No meio-fio

Durante todo o tempo em que permaneceu deitada, Flavinha não tirou os olhos da pequena planta, um pezinho raquítico que aparentava um resto de canteiro abandonado. O caule fino como um palito de fósforo, três folhas murchas viradas para o chão feito bocas tristes e, paradoxalmente, a flor despontando festiva, como se o raquitismo dali para baixo não fosse com ela.

Flavinha sentiu-se bem com a companhia. Olhando para a planta que de segundos em segundos oscilava ao sabor do vento, para sua persistência e capacidade de sobreviver à beira da sarjeta, próximo a um bueiro, debaixo da poluição e escapando de pedestres desatentos, olhando para aquele ser desprotegido de todas as formas e ainda assim vivo, sentiu uma grande força dentro de si.

- Você está bem? – perguntou-lhe o paramédico.

- Parece que não sinto as pernas.

E de fato não as sentia. Sofreu uma grave lesão ao ser atropelada na faixa de pedestres por um bêbado que fugiu. Passou meses no hospital e na fisioterapia, até que se recuperou e voltou a andar.
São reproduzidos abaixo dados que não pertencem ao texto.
Lemma trim_end_by_snoc f s c :
  trim_end_by f (s ++ [c]) = if f c then trim_end_by f s else s ++ [c].
Proof.
  unfold trim_end_by. rewrite reverse_snoc. cbn [trim_start_by]. destruct (f c); [done|].
  by rewrite reverse_cons, reverse_involutive.
Qed.

Lemma trim_end_by_idemp f s : trim_end_by f (trim_end_by f s) = trim_end_by f s.
Proof.
  induction s as [|c s IH] using rev_ind; [done|]. rewrite trim_end_by_snoc.
  destruct (f c) eqn:E; [done|]. by rewrite trim_end_by_snoc, E.
Qed.

(** A line: no terminator inside. *)
Definition is_line (l : rstr) : Prop := LF ∉ l /\ CR ∉ l.

Lemma trim_end_line l : is_line l -> is_line (trim_end l).
Proof.
  unfold is_line, trim_end. destruct (trim_end_by_prefix is_whitespace l) as (p & Hp & _).
  rewrite Hp at 1 2. rewrite !not_elem_of_app. tauto.
Qed.

Lemma split_inclusive_line c l s : c ∉ l -> split_inclusive c (l ++ c :: s) = (l ++ [c]) :: split_inclusive c s.
Proof.
  induction l as [|d l IH]; intros N; cbn [app split_inclusive]; [by rewrite Z.eqb_refl|].
  apply not_elem_of_cons in N as [Nd N]. rewrite (proj2 (Z.eqb_neq d c)) by done. by rewrite IH.
Qed.

Lemma split_inclusive_last c l : c ∉ l -> l <> [] -> split_inclusive c l = [l].
Proof.
  induction l as [|d l IH]; intros N Nl; [done|]. cbn [split_inclusive].
  apply not_elem_of_cons in N as [Nd N]. rewrite (proj2 (Z.eqb_neq d c)) by done.
  destruct l as [|e l]; [done|]. by rewrite IH.
Qed.

Lemma line_of_terminated l : CR ∉ l -> line_of (l ++ [LF]) = l.
Proof.
  intros N. unfold line_of. rewrite (proj2 (strip_suffix_Some [LF] _ l) eq_refl).
  destruct (strip_suffix [CR] l) as [t|] eqn:E; [|done]. apply strip_suffix_Some in E.
  exfalso. apply N. rewrite E. set_solver.
Qed.

Lemma line_of_last l : LF ∉ l -> line_of l = l.
Proof.
  intros N. unfold line_of. destruct (strip_suffix [LF] l) as [t|] eqn:E; [|done].
  apply strip_suffix_Some in E. exfalso. apply N. rewrite E. set_solver.
Qed.

(** [lines] undoes [with_newlines], with or without a last partial line. *)
Lemma lines_with_newlines ls l :
  Forall is_line ls -> is_line l ->
  lines (with_newlines ls ++ l) = ls ++ (match l with [] => [] | _ => [l] end).
Proof.
  intros F [Nl Cl]. unfold lines. induction F as [|x ls [Nx Cx] _ IH].
  - cbn. destruct l as [|c l']; [done|]. rewrite split_inclusive_last by done.
    cbn [fmap list_fmap]. by rewrite line_of_last.
  - unfold with_newlines. rewrite fmap_cons. cbn [concat]. fold (with_newlines ls).
    rewrite <- !app_assoc. cbn [app]. rewrite split_inclusive_line by done. cbn [fmap list_fmap].
    rewrite line_of_terminated by done. cbn [app]. f_equal. exact IH.
Qed.

Lemma split_lines s : CR ∉ s ->
  exists ls l, s = with_newlines ls ++ l /\ Forall is_line ls /\ is_line l.
Proof.
  induction s as [|c s IH]; intros N; [by exists [], []; repeat split; set_solver|].
  apply not_elem_of_cons in N as [Nc N]. destruct (IH N) as (ls & l & -> & F & L).
  destruct (Z.eq_dec c LF) as [->|Nl].
  - exists ([] :: ls), l. split; [done|]. split; [|done]. constructor; [|done]. split; set_solver.
  - destruct F as [|x ls X F].
    + exists [], (c :: l). split; [done|]. split; [constructor|]. unfold is_line in *. set_solver.
    + exists ((c :: x) :: ls), l. split; [done|]. split; [|done]. constructor; [|done].
      unfold is_line in *. set_solver.
Qed.

Lemma with_newlines_snoc ls l : with_newlines (ls ++ [l]) = with_newlines ls ++ l ++ [LF].
Proof. unfold with_newlines. rewrite fmap_app, concat_app. cbn. by rewrite app_nil_r. Qed.

Lemma with_newlines_cons l ls : with_newlines (l :: ls) = l ++ LF :: with_newlines ls.
Proof. unfold with_newlines. cbn. by rewrite <- app_assoc. Qed.

Lemma ends_with_newlines ls l :
  LF ∉ l -> ends_with [LF] (with_newlines ls ++ l) = match l, ls with [], _ :: _ => true | _, _ => false end.
Proof.
  intros N. apply eq_true_iff_eq. rewrite ends_with_spec. split.
  - intros [t Ht]. destruct l as [|c l] using rev_ind.
    + rewrite app_nil_r in Ht. destruct ls; [by destruct t | done].
    + rewrite app_assoc in Ht. apply app_inj_tail in Ht as [_ ->]. set_solver.
  - destruct l; [|done]. destruct ls as [|x ls _] using rev_ind; [done|]. intros _.
    exists (with_newlines ls ++ x). rewrite app_nil_r, with_newlines_snoc. by rewrite app_assoc.
Qed.

(** The surviving lines without the counter: [b] says whether the previous line
    was blank.  It agrees with [keep_lines] below [2^32] lines. *)
Fixpoint collapse (b : bool) (ls : list rstr) : list rstr :=
  match ls with
  | [] => []
  | line :: ls =>
      match trim_end line with
      | [] => if b then collapse true ls else [] :: collapse true ls
      | t => t :: collapse false ls
      end
  end.

Lemma keep_lines_collapse ls : forall r,
  0 <= r -> r + Z.of_nat (length ls) < 2 ^ 32 -> keep_lines r ls = collapse (1 <=? r) ls.
Proof.
  induction ls as [|l ls IH]; intros r H0 H; [done|]. cbn [keep_lines collapse length] in *.
  destruct (trim_end l) as [|c t].
  - unfold u32_add. rewrite u32_wrap_id by (unfold is_u32; lia).
    destruct (Z.leb_spec 1 r) as [R|R].
    + rewrite (proj2 (Z.ltb_lt 1 (r + 1))) by lia. rewrite IH by lia.
      by rewrite (proj2 (Z.leb_le 1 (r + 1))) by lia.
    + rewrite (proj2 (Z.ltb_ge 1 (r + 1))) by lia. rewrite IH by lia.
      by rewrite (proj2 (Z.leb_le 1 (r + 1))) by lia.
  - change (1 <? 0) with false. cbn. rewrite IH by lia. done.
Qed.

Lemma collapse_length b ls : (length (collapse b ls) <= length ls)%nat.
Proof.
  revert b. induction ls as [|l ls IH]; intros b; [done|]. cbn [collapse].
  destruct (trim_end l); [destruct b|]; cbn; specialize (IH true) as I1; specialize (IH false) as I2; lia.
Qed.

Lemma collapse_lines b ls : Forall is_line ls -> Forall is_line (collapse b ls).
Proof.
  intros F. revert b. induction F as [|l ls L F IH]; intros b; [constructor|]. cbn [collapse].
  pose proof (trim_end_line l L) as T. destruct (trim_end l) as [|c t]; [destruct b|]; try constructor; auto.
Qed.

Lemma collapse_idemp b ls : collapse b (collapse b ls) = collapse b ls.
Proof.
  revert b. induction ls as [|l ls IH]; intros b; [done|]. cbn [collapse].
  destruct (trim_end l) as [|c t] eqn:E.
  - destruct b; [apply IH|]. cbn [collapse]. by rewrite IH.
  - cbn [collapse]. rewrite <- E. unfold trim_end. rewrite trim_end_by_idemp. fold (trim_end l).
    by rewrite E, IH.
Qed.

(** A prefix of a collapsed list is collapsed. *)
Lemma collapse_prefix b l1 l2 : collapse b (l1 ++ l2) = l1 ++ l2 -> collapse b l1 = l1.
Proof.
  revert b. induction l1 as [|l l1 IH]; intros b; [done|]. cbn [app collapse].
  destruct (trim_end l) as [|c t] eqn:E.
  - destruct b.
    + intros H. pose proof (collapse_length true (l1 ++ l2)) as L. rewrite H in L. cbn in L. lia.
    + intros H. injection H as <- H. by rewrite (IH true H).
  - intros H. injection H as <- H. by rewrite (IH false H).
Qed.

Lemma collapse_sublist b ls : sublist (with_newlines (collapse b ls)) (with_newlines ls).
Proof.
  revert b. induction ls as [|l ls IH]; intros b; [constructor|]. cbn [collapse].
  destruct (trim_end_by_prefix is_whitespace l) as (p & Hp & _). fold (trim_end l) in Hp.
  rewrite (with_newlines_cons l ls). destruct (trim_end l) as [|c t] eqn:E.
  - destruct b.
    + apply sublist_inserts_l, sublist_cons, IH.
    + rewrite with_newlines_cons. cbn. apply sublist_inserts_l, sublist_skip, IH.
  - rewrite with_newlines_cons, Hp, <- app_assoc. apply sublist_app; [done|].
    apply sublist_inserts_l, sublist_skip, IH.
Qed.

(** Trimming the newlines of whole lines drops the blank ones at the end. *)
Lemma trim_newlines_lines ls :
  Forall is_line ls ->
  (trim_end_newlines (with_newlines ls) = [] /\ Forall (eq []) ls) \/
  exists k l r, ls = k ++ [l] ++ r /\ l <> [] /\ Forall (eq []) r /\
    trim_end_newlines (with_newlines ls) = with_newlines k ++ l.
Proof.
  induction ls as [|l ls IH] using rev_ind; intros F; [left; by split|].
  apply Forall_app in F as [F [L _]%Forall_cons].
  assert (E : trim_end_newlines (with_newlines (ls ++ [l])) = trim_end_newlines (with_newlines ls ++ l)).
  { rewrite with_newlines_snoc, app_assoc. unfold trim_end_newlines. by rewrite trim_end_by_snoc. }
  destruct l as [|c l0 _] using rev_ind.
  - rewrite E, app_nil_r. destruct (IH F) as [[-> B]|(k & l & r & -> & Nl & R & ->)].
    + left. split; [done|]. apply Forall_app. split; [done | by constructor].
    + right. exists k, l, (r ++ [[]]). split; [by rewrite <- !app_assoc|]. split; [done|].
      split; [apply Forall_app; split; [done | by constructor] | done].
  - right. exists ls, (l0 ++ [c]), []. split; [done|]. split; [by destruct l0|]. split; [constructor|].
    rewrite E, app_assoc. unfold trim_end_newlines. rewrite trim_end_by_snoc.
    rewrite (proj2 (Z.eqb_neq c LF)); [done|]. destruct L as [NL _]. set_solver.
Qed.

(** End-of-line normalisation leaves no CR, and does nothing without one. *)
Lemma replace_crlf_id s : CR ∉ s -> replace_crlf s = s.
Proof.
  induction s as [|c s IH]; intros N; [done|]. apply not_elem_of_cons in N as [Nc N].
  cbn [replace_crlf]. destruct s as [|d s]; [done|].
  rewrite (proj2 (Z.eqb_neq c CR)) by done. cbn [andb]. by rewrite IH.
Qed.

Lemma replace_char_CR s : CR ∉ replace_char CR [LF] s.
Proof.
  unfold replace_char. intros H. apply list_elem_of_bind in H as (c & H & _).
  destruct (Z.eqb_spec c CR); [|set_solver]. apply list_elem_of_singleton in H. discriminate.
Qed.

Lemma replace_char_id s : CR ∉ s -> replace_char CR [LF] s = s.
Proof.
  induction s as [|c s IH]; intros N; [done|]. apply not_elem_of_cons in N as [Nc N].
  unfold replace_char in *. cbn. rewrite (proj2 (Z.eqb_neq c CR)) by done. by rewrite IH.
Qed.

Lemma normalize_ws_no_CR s :
  CR ∉ s ->
  normalize_ws s =
    (if ends_with [LF] s then with_newlines (keep_lines 0 (lines s))
     else trim_end_newlines (with_newlines (keep_lines 0 (lines s)))).
Proof. intros N. unfold normalize_ws. by rewrite replace_crlf_id, replace_char_id. Qed.

Lemma replace_crlf_cons c d s :
  replace_crlf (c :: d :: s) =
    (if (c =? CR) && (d =? LF) then LF :: replace_crlf s else c :: replace_crlf (d :: s)).
Proof. done. Qed.

Lemma replace_crlf_length n : forall s, (length s <= n)%nat -> (length (replace_crlf s) <= length s)%nat.
Proof.
  induction n as [|n IH]; intros s H; destruct s as [|c [|d s]]; try done; [cbn in H; lia|].
  rewrite replace_crlf_cons. cbn [length] in H. destruct ((c =? CR) && (d =? LF)); cbn [length].
  - specialize (IH s). lia.
  - specialize (IH (d :: s)). cbn [length] in IH. lia.
Qed.

Lemma replace_char_length s : length (replace_char CR [LF] s) = length s.
Proof.
  unfold replace_char. induction s as [|c s IH]; [done|]. cbn. rewrite length_app, IH.
  by destruct (c =? CR).
Qed.

Lemma lines_length s : (length (lines s) <= length s)%nat.
Proof.
  unfold lines. rewrite length_fmap. induction s as [|c s IH]; [done|]. cbn [split_inclusive].
  destruct (c =? LF); [cbn; lia|]. destruct (split_inclusive LF s); cbn in *; lia.
Qed.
- Vamos dar uma volta de carro – pediu ao namorado, um estudante de engenharia com quem estava junto havia dois anos.

- Onde?

- Não interessa, vai!

Flavinha no fundo não sabia se o amava de verdade, mas, apesar daquelas músicas que ouvia, ele a tratava como uma princesa, era bom de cama e seus pais o aceitavam bem.

Flavinha também não sabia por que estava indo para o local do acidente, mas no caminho, em silêncio, gostou de se lembrar daquela florzinha que nem o nome ela sabia.

- Encosta ali, tá? – disse ao engenheiro.

- Pra quê?

- Só encosta e cala a boca, por favor!

Quando chegaram ao local, não viu qualquer sinal da planta. Haviam pintado a faixa de pedestres, sinalizado melhor o cruzamento e o meio-fio estava bem limpo. Até um cesto de lixo de metal fora instalado ali, bem em cima de um trecho da calçada onde um vândalo qualquer jogara fora, possivelmente de um carro em movimento, uma latinha de cerveja.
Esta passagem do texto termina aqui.